Bank secrecy Aruba and the Netherlands Antilles
Aruba and the Netherlands Antilles were a tax haven for a long time. But that has now come to an end. Not surprising, because the Netherlands Antilles ceased to exist on October 10, 2010: Bonaire, Sint Eustatius and Saba are now special municipalities of the Netherlands, while Curaçao and Sint Maarten have the status of autonomous countries. It is therefore not surprising that the tax authorities are already monitoring a large number of Dutch people who are suspected of having dirty money at the First Curaçao International Bank, FCIB. FCIB has at least 6,000 Dutch account holders.
European savings directive
In Belgium, the Dutch neatly paid their withholding tax in accordance with the European Savings Directive, and then thought they were done with it.

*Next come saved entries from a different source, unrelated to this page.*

(* ===== verification/FileServerSafety.v ===== *)
(** What the file server serves: only complete extractions, of the manifest the
    set names, whatever calls fail and wherever the process is killed; that a
    [Sync] keeps answering from the trees it will replace; and what a removal that
    stops half-way breaks. *)

From S2P Require Import Prelude GoStrings MediaPaths FilePaths OsRoot Extract Pack FileServer.

Section safety.
Context `{GoRuntime, Privilege, FileSetLib}.

(** * Steps of the cache *)

(** Nothing on disk changed. *)
Record quiet (c c' : Cache) : Prop := {
  q_dirs : ∀ n d, at_dir c' n d = at_dir c n d;
  q_faults : ∀ P, Forall P (c_faults c) → Forall P (c_faults c');
}.

#[local] Instance quiet_preorder : PreOrder quiet.
Proof.
  split; [by intros c; split|]. intros c1 c2 c3 [D1 F1] [D2 F2].
  split; [intros n d; by rewrite D2|auto].
Qed.

Lemma next_cfault_quiet c f c' : next_cfault c = (f, c') → quiet c c' ∧ (∀ P, Forall P (c_faults c) → P FOk → P f).
Proof.
  unfold next_cfault. destruct (c_faults c) as [|f' fs] eqn:E; intros [= <- <-].
  - by split.
  - split; [split; [done|]|].
    + intros P HP. rewrite E in HP. apply Forall_cons in HP as [_ ?]. done.
    + intros P HP _. try rewrite E in HP. apply Forall_cons in HP as [? _]. done.
Qed.

Lemma call_quiet effect c r c' : (∀ c, quiet c (effect c)) → call effect c = (r, c') → quiet c c'.
Proof.
  unfold call. intros He. destruct (next_cfault c) as [[] c1] eqn:Hn;
    apply next_cfault_quiet in Hn as [Hq _]; intros [= <- <-]; try done.
  etrans; [done|apply He].
Qed.

Lemma set_tmp_quiet f c : quiet c (set_tmp f c).
Proof. by split. Qed.
(* ===== verification/PackTheorems.v ===== *)
(** What packing promises: a FileSet lands whole or not at all, under the name an
    operator can declare; the same content gives the same digests; a confined
    packer stays inside its roots; and where the name rules differ from their
    comments. *)

From S2P Require Import Prelude GoStrings Relocate MediaPaths Taxonomy FilePaths Extract Pack PackRoundtrip FileSetToy.

(** * The reference of a packed FileSet *)

Lemma component_rest_all s : component_rest s = true → all_bytes component_inner s = true.
Proof.
  induction s as [|c s IH]; [done|]. cbn [component_rest all_bytes]. destruct s as [|d s].
  - intros Hc. cbn. unfold component_inner. by rewrite Hc.
  - intros [Hc Hs]%andb_true_iff. rewrite Hc. by apply IH.
Qed.

Lemma valid_name_bytes name : validatePackName name = Ok tt →
  name ≠ "" ∧ all_bytes component_inner name = true ∧ name ≠ "." ∧ name ≠ "..".
Proof.
  unfold validatePackName. destruct (String.eqb_spec name "") as [|Hne]; [done|].
  destruct (100 <? slen name)%nat; [done|].
  destruct (validPathComponent name) eqn:Hv; [|done]. intros _.
  unfold validPathComponent in Hv. destruct name as [|c rest]; [done|].
  apply andb_true_iff in Hv as [Hc Hr]. split; [done|]. split; [|by split; intros [= -> ->]].
  cbn. unfold component_inner at 1. rewrite Hc. by apply component_rest_all.
Qed.

Lemma component_no c name : component_inner c = false → all_bytes component_inner name = true → ¬ in_str c name.
Proof. rewrite all_bytes_spec. intros Hc Hall Hin. apply Hall in Hin. congruence. Qed.

(** The repository half of the reference: one separator, none at the ends. *)
Definition packed_repo (name : string) : string := "filesets" +:+ "/" +:+ name.

Lemma packed_repo_split name : ¬ in_str "/" name → split_byte "/" (packed_repo name) = ["filesets"; name].
Proof.
  intros Hn. change (packed_repo name) with ("filesets" +:+ String "/" name).
  rewrite split_byte_sep, (split_byte_single "/" name) by done. reflexivity.
Qed.

Lemma packed_repo_guards name : name ≠ "" → ¬ in_str "/" name →
  String.eqb (packed_repo name) "" || has_prefix (packed_repo name) "/" || has_suffix (packed_repo name) "/"
    || contains_str (packed_repo name) "//" = false.
Proof.
  intros Hne Hn.
  assert (has_prefix (packed_repo name) "/" = false) as ->.
  { apply not_true_iff_false. intros [r Hr]%has_prefix_spec. discriminate Hr. }
  assert (has_suffix (packed_repo name) "/" = false) as ->.
  { apply not_true_iff_false. intros [r Hr]%has_suffix_spec.
    assert (last_byte (packed_repo name) = Some "/"%char) as Hl by (rewrite Hr; by apply last_byte_app).
    unfold packed_repo in Hl. rewrite <-sapp_assoc, last_byte_app in Hl by done.
    by apply last_byte_in in Hl. }
  assert (contains_str (packed_repo name) "//" = false) as ->; [|done].
  apply contains_str_false. intros a z Heq. pose proof (packed_repo_split name Hn) as Hs.
  rewrite Heq in Hs. change (a +:+ "//" +:+ z) with (a +:+ String "/" ("" +:+ String "/" z)) in Hs.
  rewrite !split_byte_sep in Hs. apply (f_equal length) in Hs. rewrite !length_app in Hs. cbn in Hs.
  pose proof (split_byte_nonempty "/" a). pose proof (split_byte_nonempty "/" z).
  destruct (split_byte "/" a), (split_byte "/" z); cbn in Hs; [done..|]. lia.
Qed.

(** A byte no name may hold is not in the reference either. *)
Lemma packed_ref_no name c : all_bytes component_inner name = true → c ≠ "/"%char → component_inner c = false →
  contains_byte (PackReference name) c = false ∧ contains_byte (packed_repo name) c = false.
Proof.
  intros Hb Hc1 Hc2. pose proof (component_no c name Hc2 Hb) as Hno.
  assert (∀ s, all_bytes component_inner s = true → ¬ in_str c s) as Hlit by (intros s; by apply component_no).
  assert (¬ in_str c "/") as Hsl by (cbn; naive_solver).
  rewrite !contains_byte_false. unfold PackReference, packed_repo. rewrite !in_str_app.
  pose proof (Hlit PackedHost eq_refl). pose proof (Hlit PackedNamespace eq_refl). pose proof (Hlit "filesets" eq_refl).
  tauto.
Qed.
(** The effect of a [Sync] on cache, served map and order. *)
Lemma Sync_cases ctx tmp sets s c r s' c' : Sync b ctx tmp sets s c = (r, s', c') → cinv b c →
  cinv b c' ∧
  ((∃ e, r = Failed e ∧ s' = s ∧ quiet c c') ∨
   (r = Crashed) ∨
   (∃ y c1, syncSets b ctx tmp sets (mkSyncState s ∅ [] ∅ []) (mkCache (c_dirs c) (c_tmp c) (tail (c_faults c))) = (Done y, c1) ∧
      r = Done (y_errs y) ∧ s' = mkServer (sv_limits s) (y_next y) (y_order y) ∧
      loop_inv c1 y ∧ purges b (y_wanted y) c1 c')).
Proof.
  unfold Sync. intros HS Hi. destruct (call id c) as [r0 c0] eqn:Hc.
  assert (quiet c c0) as Hq by (by eapply call_quiet; [apply id_quiet|]).
  pose proof (quiet_cinv _ _ _ Hq Hi) as Hi0. destruct r0 as [[]|e|].
  - assert (c0 = mkCache (c_dirs c) (c_tmp c) (tail (c_faults c))) as Hc0.
    { unfold call, next_cfault, id in Hc. destruct c as [dirs tmps [|[] fs]]; cbn in Hc |- *; congruence. }
    rewrite <-Hc0. destruct (syncSets _ _ _ _ _ c0) as [r1 c1] eqn:Hss.
    destruct (syncSets_sound b _ _ _ _ _ _ _ Hss) as ([_ Hinv1] & Hloop & _ & Hnf).
    destruct r1 as [y|e|]; [|by destruct (Hnf e)|injection HS as <- <- <-; auto].
    destruct (purge (y_wanted y) c1) as [r2 c2] eqn:Hp. apply (purge_purges b) in Hp.
    pose proof Hp as [Hpi Hpw].
    destruct r2; injection HS as <- <- <-; (split; [auto|]); [| |by right; left]; right; right; exists y, c1;
      (split_and!; [done|done|done|by apply Hloop, loop_inv_start|done]).
  - injection HS as <- <- <-. split; [done|]. left. eauto.
  - injection HS as <- <- <-. split; [done|]. right. by left.
Qed.
Lemma finished_purges wanted c c' ss :
  purges b wanted c c' → wants wanted (ss_name ss) (ss_dir ss) →
  finished (ss_name ss) (ss_dir ss) c → finished (ss_name ss) (ss_dir ss) c'.
Proof. intros [_ Hw] Hwant (cd & Hcd & Hc). exists cd. by rewrite Hw. Qed.

Lemma Sync_served_inv ctx tmp sets s c r s' c' :
  Sync b ctx tmp sets s c = (r, s', c') → r ≠ Crashed → served_inv s c → served_inv s' c'.
Proof.
  intros HS Hnc [Hi Hs Ho].
  destruct (Sync_cases _ _ _ _ _ _ _ _ HS Hi) as [Hi' [(e & -> & -> & Hq)|[->|(y & c1 & _ & -> & -> & [Hn Hord] & Hp)]]].
  - split; [done| |done]. intros name ss Hss. eapply set_ok_holds; [by apply quiet_keeps|by apply Hs].
  - done.
  - split; [done| |done]. cbn. intros name ss Hss. destruct (Hn name ss Hss) as [[K1 K2 K3 K4 K5] Hw].
    split; try done. by eapply finished_purges.
Qed.

Lemma served_inv_start lim c : cinv b c → served_inv (NewServer lim) c.
Proof. intros Hi. split; [done| |apply ordered_empty]. cbn. intros name ss Hs. by rewrite lookup_empty in Hs. Qed.

Lemma cinv_restart c faults : cinv b c → Forall clean_fault faults →
  cinv b (mkCache (c_dirs c) (c_tmp c) faults).
Proof. intros [Hc _] Hf. split; [|done]. intros n d cd Hcd. by apply (Hc n d cd). Qed.

Lemma files_reachable_inv s c : reachable s c → served_inv s c.
Proof.
  induction 1 as [lim faults Hf|s c ctx tmp sets errs s' c' _ IH HS|s c ctx tmp sets e s' c' _ IH HS
    |s c ctx tmp sets s' c' lim faults _ IH HS Hf|s c lim faults _ IH Hf|s c _ IH].
  - apply served_inv_start. split; [|done]. intros n d cd Hcd. unfold at_dir in Hcd. cbn in Hcd.
    by rewrite lookup_empty in Hcd.
  - by eapply Sync_served_inv.
  - by eapply Sync_served_inv.
  - apply served_inv_start, cinv_restart; [|done]. eapply Sync_cases; [done|apply IH].
  - apply served_inv_start, cinv_restart; [apply IH|done].
  - destruct IH as [Hi _ _]. split; [done| |apply ordered_empty]. cbn. intros name ss Hs. by rewrite lookup_empty in Hs.
Qed.

(** A digest directory names one digest. *)
Lemma replace_byte_inj d1 d2 : ¬ in_str "_" d1 → ¬ in_str "_" d2 →
  replace_byte ":" "_" d1 = replace_byte ":" "_" d2 → d1 = d2.
Proof.
  revert d2. induction d1 as [|x d1 IH]; intros [|y d2] N1 N2 Heq; cbn in *; try done.
  injection Heq as Hc Hr. rewrite (IH d2) by tauto. f_equal.
  destruct (Ascii.eqb_spec x ":"), (Ascii.eqb_spec y ":"); subst; try done.
  - exfalso. apply N2. by left.
  - exfalso. apply N1. by left.
Qed.

(** A served set reads the extraction of its own manifest. *)
Lemma served_extraction s c name ss fs : served_inv s c → sv_served s !! name = Some ss →
  served_root c ss = Some fs → extraction_of b (fs_ManifestDigest (ss_set ss)) fs.
Proof.
  intros [[Hc _] Hs _] Hss Hr. destruct (Hs name ss Hss) as [K1 K2 K3 K4 (cd & Hcd & Hcomp)].
  unfold served_root in Hr. rewrite Hcd in Hr. cbn in Hr.
  destruct (Hc _ _ _ Hcd Hcomp) as (dg & fs' & Hok & Hdir & Hfs & Hex).
  rewrite Hr in Hfs. injection Hfs as <-.
  rewrite K3 in Hdir. apply replace_byte_inj in Hdir; [by rewrite Hdir|by apply digest_plain..].
Qed.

But that will soon change. Anyone who does not disclose their money in the Netherlands will now own black money. And that is why many Dutch people now count their buttons. The best thing you can do, especially when large amounts are involved, is to seek good advice from specialized agencies. Evading taxes is not allowed, but avoiding taxes is and perhaps a similar solution can be found for you too.
Highest savings interest
And of course you can then choose to put your money in a Dutch account at the highest savings interest rate. The savings interest here is often even higher than in Belgium. For a current overview of the banks with the highest savings interest rates in the Netherlands, I refer you to the article:
- the Tax Authorities and the voluntary disclosure scheme.
The pressure on black savers will only increase with the current crisis. Either you find a different tax structure or you opt for the highest savings interest rate. I wish you much success in this.